How could I test the memory bandwidth limitation under a random access workload?
Upvotes: 0
Views: 482
Reputation: 365517
Use a fast PRNG like xorshift+ to generate random offsets into a big byte array. (Use a power-of-2 array size so you can just mask the PRNG results to modulo them into the array range.)
Anything that defeats HW prefetch is sufficient; it doesn't have to be high-quality randomness. Even an LCG can be good enough, using implicit modulo 2^32 by using fixed-width integers, so you just have a multiply and add. (On modern x86, that's 4-cycle critical-path latency. Even with good memory-level parallelism, modern CPUs can't sustain 1 / 4-cycle throughput for loads that miss all the way to DRAM.)
But for smaller array sizes, where you're getting a lot of L2 hits, you might think about unrolling with two LCGs in parallel, to overlap their dependency chains.

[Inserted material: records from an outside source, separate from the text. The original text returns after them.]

(* ===== verification/Engine.v ===== *)
(** * The path engine of the initialization interval

    [Engine] of [Tools/EmbeddedApplicationMacros/initialization_interval.py]. The
    engine and the program it changes are passed along; a call of [analyze] inside
    [analyze] is the recursion of the source, bounded by [fuel]. *)
From S2P Require Import Prelude PyValue PyText PyRegex PyFiles PyInt Bytes Disassembly StackFrame LinkedInputs Interval Program Iterate.

Inductive engine_error :=
  | Error (e : unclosed)
  | OutOfFuel.
#[export] Instance engine_error_eq_dec : EqDecision engine_error.
Proof. solve_decision. Defined.
Abbreviation erun := (outcome engine_error).
Definition lift {A} (m : urun A) : erun A := map_error Error m.

(** ** State *)
Abbreviation callback := absval.
Abbreviation analysis_key := (Z * callback)%type.
Abbreviation stack_path := (list (string * Z)).
(** What distinguishes the states of one activation: pc, ra, t0, sp and phase. *)
Abbreviation location := (Z * absval * absval * absval * Z)%type.
Record stop := Stop { st_pc : Z; st_target : Z; st_depth : Z; st_state : astate }.

Record engine := Engine {
  en_program : program;
  en_cache : gmap analysis_key (Z * stack_path);
  en_active : list Z;
  en_edges : gset (string * Z * string * Z * nat);
  en_exceptions : gset (Z * string * string);
  en_frames : list (string * Z);
  en_dispatches : gmap Z (gset Z);
  en_return_values : gmap analysis_key (list astate);
  en_visited : gset Z;
  en_call_graph : gset (Z * Z);
  en_stage_sites : gset (Z * Z * Z * Z);
  en_accesses : gset (Z * string * Z * Z);
  en_callback_bindings : gset (Z * gset Z * gset Z);
  en_last_stops : list stop
}.
Definition new_engine (p : program) : engine := Engine p ∅ [] ∅ ∅ [] ∅ ∅ ∅ ∅ ∅ ∅ ∅ [].
(* ===== verification/ProgramTheorems.v ===== *)
(** * The addresses of a program

    The addresses a function can be found for, which the lookups do not extend, and
    the code, which they do not change. *)
From S2P Require Import Prelude PyValue PyText PyRegex PyFiles PyInt Bytes Disassembly StackFrame LinkedInputs Interval Program.

Definition range_set (start size : Z) : gset Z := list_to_set (seqZ start size).
Lemma elem_of_range x start size : x ∈ range_set start size <-> start <= x < start + size.
Proof. unfold range_set. by rewrite elem_of_list_to_set, elem_of_seqZ. Qed.

Record within (W : gset Z) (p : program) : Prop := {
  wi_functions : forall k fn, (k, fn) ∈ pr_functions p -> k ∈ W /\ forall x, fn_start fn <= x < fn_end fn -> x ∈ W;
  wi_owners : forall a fn, pr_owners p !! a = Some fn -> a ∈ W;
  wi_instructions : forall a ins, pr_instructions p !! a = Some ins -> a ∈ W;
  wi_executable : forall e x, e ∈ pr_executable p -> ex_start e <= x < ex_end e -> x ∈ W
}.

(** A finite set of them. *)
Definition addresses (p : program) : gset Z :=
  list_to_set (pr_functions p).*1
  ∪ ⋃ ((fun kv => range_set (fn_start kv.2) (fn_size kv.2)) <$> pr_functions p)
  ∪ dom (pr_owners p) ∪ dom (pr_instructions p)
  ∪ ⋃ ((fun e => range_set (ex_start e) (ex_end e - ex_start e)) <$> pr_executable p).

Lemma within_addresses p : within (addresses p) p.
Proof.
  unfold addresses. split.
  - intros k fn Hin. split.
    + do 4 apply elem_of_union_l. apply elem_of_list_to_set, list_elem_of_fmap. by exists (k, fn).
    + intros x Hx. do 3 apply elem_of_union_l. apply elem_of_union_r, elem_of_union_list.
      exists (range_set (fn_start fn) (fn_size fn)). split; [|by apply elem_of_range].
      apply list_elem_of_fmap. by exists (k, fn).
  - intros a fn Ha. do 2 apply elem_of_union_l. apply elem_of_union_r, elem_of_dom. by exists fn.
  - intros a ins Ha. apply elem_of_union_l, elem_of_union_r, elem_of_dom. by exists ins.
  - intros e x He Hx. apply elem_of_union_r, elem_of_union_list.
    exists (range_set (ex_start e) (ex_end e - ex_start e)). split; [|apply elem_of_range; lia].
    apply list_elem_of_fmap. by exists e.
Qed.

Lemma elem_of_fn_set kv a fn fs : kv ∈ fn_set a fn fs -> kv = (a, fn) \/ kv ∈ fs.
Proof.
  unfold fn_set. induction fs as [|[k f] fs IH]; simpl.
  - intros ->%list_elem_of_singleton. by left.
  - destruct (Z.eqb_spec k a) as [->|]; intros [->|Hin]%elem_of_cons; [by left|right; by right|right; by left|].
    destruct (IH Hin); [by left|right; by right].
Qed.

Lemma fn_at_elem a fn fs : fn_at a fs = Some fn -> (a, fn) ∈ fs.
Proof.
  unfold fn_at. destruct (List.find _ fs) as [[k f]|] eqn:E; [|done]. simpl. intros [= ->].
  apply find_some in E as [Hin Ha%Z.eqb_eq]. simpl in Ha. subst k. by apply list_elem_of_In.
Qed.

Section within.
Context (alnum : Z -> bool) (W : gset Z).

Lemma raw_within p a size raws : within W p -> raw_at p a size = raws -> raws <> [] -> forall x, a <= x < a + size -> x ∈ W.
Proof.
  unfold raw_at. intros Hp <- Hne x Hx. destruct (List.filter _ _) as [|e es] eqn:E; [done|].
  assert (Hin : In e (List.filter (holds a size) (pr_executable p))) by (rewrite E; by left).
  apply filter_In in Hin as [Hin Hh]. unfold holds in Hh. eapply (wi_executable _ _ Hp e); [by apply list_elem_of_In|lia].
Qed.

Lemma gap_within p body a cursor : within W p -> fold_outcome (gap_step p) a body = Ok cursor ->
  forall x, a <= x < cursor -> x ∈ W.
Proof.
  intros Hp. revert a. induction body as [|ins body IH]; intros a; simpl; [intros [= <-]; lia|].
  intros (c & Hc & Hrest)%bind_Ok x Hx. unfold gap_step in Hc. apply bind_Ok in Hc as (_ & _ & Hc).
  destruct (raw_at p a (ins_size ins)) as [|raw [|]] eqn:Hraw; [done| |done].
  apply bind_Ok in Hc as (_ & _ & (_ & _ & [= <-])%bind_Ok).
  destruct (decide (x < a + ins_size ins)).
  - eapply raw_within; [done|exact Hraw|done|lia].
  - eapply IH; [exact Hrest|lia].
Qed.

Lemma install_within p a fn : within W p -> fn_start fn = a -> a ∈ W -> (forall x, a <= x < fn_end fn -> x ∈ W) ->
  within W (install a fn p).2.
Proof.
  intros [Hf Ho Hi He] Hstart Ha Hr. split; simpl; [|done..].
  intros k g [[= -> ->]|Hin]%elem_of_fn_set; [|by apply Hf]. split; [done|]. intros x. rewrite Hstart. apply Hr.
Qed.

Lemma validate_owner_within p a fn fn' q : within W p -> a ∈ W -> validate_owner alnum a fn p = Ok (fn', q) -> within W q.
Proof.
  intros [Hf Ho Hi He] Ha. unfold validate_owner. intros (p1 & Hp1 & [= <- <-])%bind_Ok.
  assert (Hsame : pr_functions p1 = pr_functions p /\ pr_owners p1 = pr_owners p /\ pr_instructions p1 = pr_instructions p
                  /\ pr_executable p1 = pr_executable p).
  { case_bool_decide; [by injection Hp1 as <-|]. destruct (pr_origins p !! _); [|done].
    by apply bind_Ok in Hp1 as (_ & _ & [= <-]). }
  destruct Hsame as (E1 & E2 & E3 & E4). split; simpl; rewrite ?E1, ?E2, ?E3, ?E4; [done| |done|done].
  intros b g [[<- _]|[_ Hb]]%lookup_insert_Some; [done|by eapply Ho].
Qed.

Lemma function_at_within p a fn q : within W p -> function_at alnum p a = Ok (fn, q) -> a ∈ W /\ within W q.
Proof.
  intros Hp. unfold function_at, known_owner.
  destruct (fn_at a (pr_functions p)) as [f|] eqn:Hf.
  { intros H. assert (a ∈ W) by (apply fn_at_elem in Hf; exact (proj1 (wi_functions _ _ Hp _ _ Hf))).
    split; [done|]. by eapply validate_owner_within. }
  destruct (pr_owners p !! a) as [f|] eqn:Ho.
  { intros H. assert (a ∈ W) by by eapply wi_owners. split; [done|]. by eapply validate_owner_within. }
  destruct (List.filter _ _) as [|f fs] eqn:Hfilter.
  - intros (vector & Hv & H)%bind_Ok. destruct vector as [f|].
    + unfold vector_at in Hv. destruct (pr_instructions p !! a) as [ins|] eqn:Hins; [|done].
      destruct (_ && _); [|done]. destruct (raw_at p a 4) as [|raw [|]] eqn:Hraw; [done| |done].
      apply bind_Ok in Hv as (expected & _ & Hv). case_bool_decide; [|done]. injection Hv as <-. injection H as <- <-.
      assert (a ∈ W) by by eapply wi_instructions. split; [done|]. apply install_within; [done..|].
      intros x. unfold fn_end. simpl. eapply raw_within; [done|exact Hraw|done].
    + destruct (_ && _) eqn:Hc; [|done]. apply bind_Ok in H as (f & Hanon & [= <- <-]).
      apply andb_true_iff in Hc as [_ [ins Hins]%bool_decide_eq_true].
      assert (a ∈ W) by by eapply wi_instructions. split; [done|].
      unfold anonymous_at in Hanon. apply bind_Ok in Hanon as (cursor & Hgap & (_ & Hend%check_Ok & [= <-])%bind_Ok).
      apply Z.eqb_eq in Hend. apply install_within; [done..|]. intros x. unfold fn_end. simpl. rewrite <- Hend.
      intros Hx. eapply gap_within; [done|exact Hgap|lia].
  - intros H. assert (Hin : In f (List.filter (covers_address a) (snd <$> pr_functions p))) by (rewrite Hfilter; by left).
    apply filter_In in Hin as [Hin Hcov]. apply list_elem_of_In, list_elem_of_fmap in Hin as ([k g] & -> & Hin). simpl in *.
    assert (a ∈ W) by (apply (wi_functions _ _ Hp _ _ Hin); unfold covers_address in Hcov; lia).
    split; [done|]. by eapply validate_owner_within.
Qed.
End within.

If you specifically want to benchmark all cache misses, then a PRNG with period = array size (like an LCG using the power-of-2 array size as a modulus) could be better than higher-quality randomness where random & (size-1)
will sometimes be the same location. Period = size will give you a shuffle of element indices. It won't avoid spatio-temporal locality entirely, though, so you'll still get some hits in some levels of cache, but not many.
You can make things harder for the cache by making it an array of 64-byte structs, so you only ever access each cache line once. Or an array of int
or int64_t
instead of bytes, to reduce the amount of elements per cache line, and thus reduce the cache capacity if counting in elements instead of bytes.
Upvotes: 0